A student of the SPbU Academic Gymnasium found a way to make electric cars cheaper

A team of young researchers including Elizaveta Avdeenko, a student of the SPbU Academic Gymnasium named after D. K. Faddeev, created a new type of fuel for electric vehicles. Their project was named among the best ones during the "Big Challenges" session at the "Sirius" Educational Centre.
This summer, 400 gifted children from all over Russia took part in the educational programme titled "Big Challenges". In the course of just one month they have created and presented their own projects within the framework of 12 areas of development of modern science. The "big challenges" to mankind include unmanned vehicles and logistics systems, agro-industrial, bio- and nanotechnologies, cognitive research, bionic robots, neurointerfaces and much more.
Elizaveta Avdeenko, a student of the SPbU Academic Gymnasium, owes her selection and enrolment on the "Sirius" programme to her victory in the All-Russian Competition of School Students' R&D Projects. Under the guidance of Anna Kartseva, a teacher of the SPbU Academic Gymnasium, Elizaveta developed her own version of a safe and environmentally friendly battery for this competition. To create this project, the girl was inspired by the task she had been solving within the framework of the All-Russian Chemical Tournament for School Students held at St Petersburg University. The problem statement required inventing a battery, where redox reactions of iron would be used.
"I realised that a chemical source of current could be made using any chemical reaction, it only needed to be reversible," the schoolgirl said. "For the Tournament task we were required to use iron, that was why I took Prussian blue. This substance is safe, so I created my project with the help of its redox reactions." Liza explains that for modern chemical sources of current, a large capacity is needed, so her project could not be implemented on an industrial scale. However, the battery proved to be inexpensive, safe and environmentally friendly: it is suitable for small home appliances that do not need much electricity.
"At "Sirius", my knowledge gained while working on this project at the Gymnasium were very helpful to me," Elizaveta noted. "To meet the big challenges our team had a month only, so without the training we had had at school we could not have made our project one the best works of this session." Her project at "Sirius" was a logical extension of Elizaveta's research papers. Together with four other enthusiastic school students the girl was working on a specific chemical source of current that could be used as fuel for electric cars.

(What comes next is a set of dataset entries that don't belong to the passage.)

(** ** The writers *)

Section publish.
Context (p q : Path) (olds : list (option (list Z))) (bytes : list Z) (Hpq : q <> p).

(** One of the old documents or the whole new one, whatever a cut keeps. *)
Definition safe (s : Fs) : Prop := wf s /\ durable s p (Some bytes :: olds).
(** Nothing published yet. *)
Definition before (s : Fs) : Prop := wf s /\ durable s p olds.
(** The temporary file [i] holds [c]. *)
Definition writing (i : nat) (c : list Z) (y : bool) (s : Fs) : Prop :=
  before s /\ apart s i p /\ inodes s !! i = Some {| content := c; synced := y |} /\ names s !! q = Some i.
Definition after (s : Fs) : Prop := wf s /\ durable s p [Some bytes].

Lemma before_safe s : before s -> safe s.
Proof using Type. clear Hpq. intros [? H]. split; [done|]. eapply durable_weaken; [|exact H]. set_solver. Qed.

Lemma after_safe s : after s -> safe s.
Proof using Type. clear Hpq. intros [? H]. split; [done|]. eapply durable_weaken; [|exact H]. set_solver. Qed.

Lemma writing_safe i c y s : writing i c y s -> safe s.
Proof. intros [H _]. by apply before_safe. Qed.

Lemma writing_new s : before s -> writing (next s) [] false (new_file s q).
Proof using Hpq.
  intros [Hw Hd]. split; [|split; [|split]].
  - split; [by apply wf_new|by apply durable_new].
  - by apply apart_new.
  - cbn. by rewrite lookup_insert_eq.
  - rewrite names_view, (view_app s (new_file s q) (Create q (next s))) by done.
    cbn [pending new_file]. rewrite length_app. cbn [length].
    destruct (Nat.leb_spec (length (pending s) + 1) (length (pending s))); [lia|]. cbn. by rewrite lookup_insert_eq.
Qed.

Lemma writing_set i c y d z s : writing i c y s -> writing i d z (set_file s i {| content := d; synced := z |}).
Proof.
  intros ([Hw Hd] & Ha & Hi & Hn). split; [|split; [done|split; [|done]]].
  - split; [apply wf_set; [done|by eexists]|by apply durable_set].
  - cbn. by rewrite lookup_insert_eq.
Qed.

Lemma open_new_triple P : (forall s, P s -> before s) ->
  triple safe P (open_new q) (fun r s => match r with Ok i => writing i [] false s | Err _ => before s end).
Proof using Hpq.
  intros HP. apply triple_call; intros s; [intros n|]; intros Hs%HP.
  - split; [by apply before_safe|done].
  - destruct (names s !! q); [split; [by apply before_safe|done]|].
    pose proof (writing_new s Hs) as Hn. split; [by eapply writing_safe|done].
Qed.

Lemma write_triple i : triple safe (writing i [] false) (write_all i bytes)
  (fun r s => match r with Ok _ => writing i bytes false s | Err _ => before s end).
Proof.
  apply triple_call; intros s; [intros n|]; intros Hs; pose proof Hs as (_ & _ & Hi & _); unfold append; rewrite Hi; cbn [content app].
  - pose proof (writing_set i [] false (take n bytes) false s Hs) as H. split; [by eapply writing_safe|apply H].
  - pose proof (writing_set i [] false bytes false s Hs) as H. split; [by eapply writing_safe|done].
Qed.

Lemma sync_triple i : triple safe (writing i bytes false) (sync_all i)
  (fun r s => match r with Ok _ => writing i bytes true s | Err _ => before s end).
Proof.
  apply triple_call; intros s; [intros n|]; intros Hs; pose proof Hs as (Hb & _ & Hi & _).
  - split; [by apply before_safe|done].
  - rewrite Hi. cbn [content]. pose proof (writing_set i bytes false bytes true s Hs) as H.
    split; [by eapply writing_safe|done].
Qed.

Definition renamed (s : Fs) : Prop := safe s /\ read s p = Some bytes.

Lemma rename_triple i : triple safe (writing i bytes true) (rename q p)
  (fun r s => match r with Ok _ => renamed s | Err _ => before s end).
Proof using Hpq.
  apply triple_call; intros s; [intros n|]; intros Hs; pose proof Hs as (Hb & _ & Hi & Hn).
  - split; [by apply before_safe|done].
  - rewrite Hn. destruct Hb as [Hw Hd].
    assert (safe (dir_op s (Rename q p))) as H.
    { split; [by apply wf_dir_op|]. eapply durable_weaken; [|eapply durable_rename; done]. set_solver. }
    split; [done|]. split; [done|]. unfold read, read_in.
    rewrite names_view, (view_app s (dir_op s (Rename q p)) (Rename q p)) by done.
    cbn [pending dir_op]. rewrite length_app. cbn [length].
    destruct (Nat.leb_spec (length (pending s) + 1) (length (pending s))); [lia|].
    cbn [apply_op]. rewrite Hn, lookup_insert_eq. cbn. by rewrite Hi.
Qed.

Lemma sync_dir_triple d : triple safe renamed (sync_dir d)
  (fun r s => match r with Ok _ => after s | Err _ => safe s end).
Proof.
  apply triple_call; intros s; [intros n|]; intros [[Hw Hd] Hr]; [done|].
  assert (after (flushed s)) as H.
  { split; [by apply wf_flushed|]. rewrite <- Hr. by eapply durable_flushed. }
  split; [by apply after_safe|done].
Qed.

Lemma remove_triple (P : Fs -> Prop) : (forall s, P s -> safe s) -> triple safe P (remove_file q) (fun _ => safe).
Proof using Hpq.
  intros HP. apply triple_call; intros s; [intros n|]; intros Hs%HP; [done|].
  destruct (names s !! q); [|done].
  assert (safe (dir_op s (Remove q))); [|done]. destruct Hs as [Hw Hd].
  split; [by apply wf_dir_op|]. apply durable_other; [|done]. intros m. cbn. by rewrite lookup_delete_ne.
Qed.

(** The four steps that publish the temporary file. *)
Definition publish (i : nat) (d : list Z) : IO unit :=
  bind (write_all i bytes) (fun _ => bind (sync_all i) (fun _ => bind (rename q p) (fun _ => sync_dir d))).

Lemma publish_triple i d : triple safe (writing i [] false) (publish i d)
  (fun r s => match r with Ok _ => after s | Err _ => safe s end).
Proof using Hpq.
  unfold publish. eapply triple_bind.
  { eapply triple_weaken; [done| |apply write_triple]. intros [a|e] s H; [exact H|]. by apply before_safe. }
  intros []. eapply triple_bind.
  { eapply triple_weaken; [done| |apply sync_triple]. intros [a|e] s H; [exact H|]. by apply before_safe. }
  intros []. eapply triple_bind.
  { eapply triple_weaken; [done| |apply rename_triple]. intros [a|e] s H; [exact H|]. by apply before_safe. }
  intros []. apply sync_dir_triple.
Qed.

End publish.

Lemma temporary_ne path pid id : temporary path pid id <> path.
Proof.
  intros E. apply (f_equal (fun x : Path => length x.2)) in E. unfold temporary in E. cbn [snd] in E.
  rewrite !length_app in E. change (length (lit ".")) with 1%nat in E. lia.
Qed.

Lemma with_tmp_suffix_ne path : with_tmp_suffix path <> path.
Proof.
  intros E. apply (f_equal (fun x : Path => length x.2)) in E. unfold with_tmp_suffix in E. cbn [snd] in E.
  rewrite length_app in E. change (length (lit ".tmp")) with 4%nat in E. lia.
Qed.

Lemma create_dir_triple p olds bytes d P : (forall s, P s -> safe p olds bytes s) ->
  triple (safe p olds bytes) P (create_dir_all d) (fun r s => P s).
Proof. intros HP. apply triple_call; intros s; [intros n|]; intros Hs; split; auto. Qed.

An electric car is an environmentally friendly, yet extremely expensive, alternative to cars with petrol engines. A group of young researchers made it their task to reduce both the cost of an electric vehicle and its charging time. "Tesla electric vehicles can cover only 200 km without recharging, and one electric car costs 50,000 dollars, lithium-ion batteries making up about half of this price," Elizaveta explained.
The team of school students offered an alternative to ordinary batteries — a "liquid" zinc-manganese battery, the contents of which can be pumped out and replaced with new components. To this end, the young researchers reconstructed the battery and made all the chemicals liquid. With the help of a range of experiments, the school students have proved that such a "filling" of the battery does not affect its performance.
According to their idea, liquid chemicals such as zinc, manganese dioxide and electrolyte are alternately injected into the battery through transparent wires. Then the depleted components are pumped out using special pump pistons and transported to the plant, where they are processed for further use by means of electrochemical reactions.
The project "Chemical Current Source. Fuel for Electric Cars"was highly evaluated by the expert jury members, and Elizaveta was offered to present the team work at the final conference of the session at "Sirius". "Last year I also participated in such a session, but my work did not make it to the final conference," Elizaveta said. "I think a year of study at the Academic Gymnasium, where I transferred after the 9th grade, was of great help to me. Students of other schools, even of very good ones, have no opportunity to work at university chemical laboratories every week, like we at the Gymnasium do."
After the session at "Sirius" Elizaveta successfully presented her project dedicated to fuel for electric vehicles at another scientific event — Science Slam School Nano held within the framework of the All-Russian Children and Youth Forum "Nanograd-2017". She delivered a popular science lecture and was invited to become a guest of the Science Slam Nano finals on 4 December 2017 in Moscow.